• _WHAT YOU ARE ASKED TO DO_: Down to the last line, repeat the records exactly.

(Saved data entries)
(** * graphLoader.js: version resolution, position and link decoding, load pipeline

    A shallow embedding of [src/galaxy/service/graphLoader.js] and the
    properties of its decoders.

    Conventions of the embedding:
    - a JavaScript number that the code only ever uses as an exact integer
      (an [Int32Array] element, [-(v) - 1], [v - 1]) is a [Z]; no operation of
      the link decoder leaves the range where doubles are exact;
    - [outLinks] and [inLinks] are JavaScript arrays used as sparse maps from
      a key to an inner array; they are [gmap]s keyed by [Z] (the code writes
      [inLinks[-1]] on a zero token, a property and not an index, so keys are
      not restricted to naturals);
    - the inner arrays of [outLinks] are objects shared with the local
      variable [lastArray]; they live in an explicit store and [outLinks]
      holds references into it. *)

From Stdlib Require Import Init.Byte.
From Stdlib Require Strings.Byte.
From stdpp Require Import base numbers option list gmap fin_maps strings.

Open Scope Z_scope.

(** ** Values *)

(** [srcIndex] is a hoisted [var]: [undefined] until the first negative token
    assigns it a number. *)
Inductive jsval : Type :=
  | undefined
  | num (n : Z).

#[global] Instance jsval_eq_dec : EqDecision jsval.
Proof. solve_decision. Defined.

(** Range of an [Int32Array] element. *)
Definition int32 (v : Z) : Prop := - 2 ^ 31 <= v < 2 ^ 31.

#[global] Instance int32_dec v : Decision (int32 v).
Proof. unfold int32. apply _. Defined.

(** ** Failures

    A rejected promise or a thrown exception carries one of these.  The first
    three are what the code can meet; [DataMalformed] is the decode error the
    specification names, which no statement of the source raises. *)
Inductive Error : Type :=
  | TransportFailure (reason : string)
  | RangeError
  | TypeError
  | DataMalformed.

#[global] Instance Error_eq_dec : EqDecision Error.
Proof. solve_decision. Defined.

(** A computation that returns or throws. *)
Definition result (A : Type) : Type := Error + A.

Definition result_bind {A B} (r : result A) (f : A → result B) : result B :=
  match r with
  | inl e => inl e
  | inr a => f a
  end.

(** ** [new Int32Array(buffer)]

    The response of an [arraybuffer] request is a sequence of bytes.  The
    constructor throws a [RangeError] when the byte length is not a multiple
    of 4; otherwise element [i] reads bytes [4i .. 4i+3] in the byte order of
    the host, little-endian on every platform browsers run on. *)

Module TypedArray.

Definition byte_val (b : byte) : Z := Z.of_N (Strings.Byte.to_N b).

(** Two's complement reading of the low 32 bits. *)
Definition to_int32 (u : Z) : Z :=
  let m := u mod 2 ^ 32 in
  if decide (m < 2 ^ 31) then m else m - 2 ^ 32.

Definition int32_of_bytes (b0 b1 b2 b3 : byte) : Z :=
  to_int32 (byte_val b0 + 2 ^ 8 * byte_val b1 + 2 ^ 16 * byte_val b2
            + 2 ^ 24 * byte_val b3).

• _TASK ANSWER_:
(** * graphLoader.js: version resolution, position and link decoding, load pipeline

    A shallow embedding of [src/galaxy/service/graphLoader.js] and the
    properties of its decoders.

    Conventions of the embedding:
    - a JavaScript number that the code only ever uses as an exact integer
      (an [Int32Array] element, [-(v) - 1], [v - 1]) is a [Z]; no operation of
      the link decoder leaves the range where doubles are exact;
    - [outLinks] and [inLinks] are JavaScript arrays used as sparse maps from
      a key to an inner array; they are [gmap]s keyed by [Z] (the code writes
      [inLinks[-1]] on a zero token, a property and not an index, so keys are
      not restricted to naturals);
    - the inner arrays of [outLinks] are objects shared with the local
      variable [lastArray]; they live in an explicit store and [outLinks]
      holds references into it. *)

From Stdlib Require Import Init.Byte.
From Stdlib Require Strings.Byte.
From stdpp Require Import base numbers option list gmap fin_maps strings.

Open Scope Z_scope.

(** ** Values *)

(** [srcIndex] is a hoisted [var]: [undefined] until the first negative token
    assigns it a number. *)
Inductive jsval : Type :=
  | undefined
  | num (n : Z).

#[global] Instance jsval_eq_dec : EqDecision jsval.
Proof. solve_decision. Defined.

(** Range of an [Int32Array] element. *)
Definition int32 (v : Z) : Prop := - 2 ^ 31 <= v < 2 ^ 31.

#[global] Instance int32_dec v : Decision (int32 v).
Proof. unfold int32. apply _. Defined.

(** ** Failures

    A rejected promise or a thrown exception carries one of these.  The first
    three are what the code can meet; [DataMalformed] is the decode error the
    specification names, which no statement of the source raises. *)
Inductive Error : Type :=
  | TransportFailure (reason : string)
  | RangeError
  | TypeError
  | DataMalformed.

#[global] Instance Error_eq_dec : EqDecision Error.
Proof. solve_decision. Defined.

(** A computation that returns or throws. *)
Definition result (A : Type) : Type := Error + A.

Definition result_bind {A B} (r : result A) (f : A → result B) : result B :=
  match r with
  | inl e => inl e
  | inr a => f a
  end.

(** ** [new Int32Array(buffer)]

    The response of an [arraybuffer] request is a sequence of bytes.  The
    constructor throws a [RangeError] when the byte length is not a multiple
    of 4; otherwise element [i] reads bytes [4i .. 4i+3] in the byte order of
    the host, little-endian on every platform browsers run on. *)

Module TypedArray.

Definition byte_val (b : byte) : Z := Z.of_N (Strings.Byte.to_N b).

(** Two's complement reading of the low 32 bits. *)
Definition to_int32 (u : Z) : Z :=
  let m := u mod 2 ^ 32 in
  if decide (m < 2 ^ 31) then m else m - 2 ^ 32.

Definition int32_of_bytes (b0 b1 b2 b3 : byte) : Z :=
  to_int32 (byte_val b0 + 2 ^ 8 * byte_val b1 + 2 ^ 16 * byte_val b2
            + 2 ^ 24 * byte_val b3).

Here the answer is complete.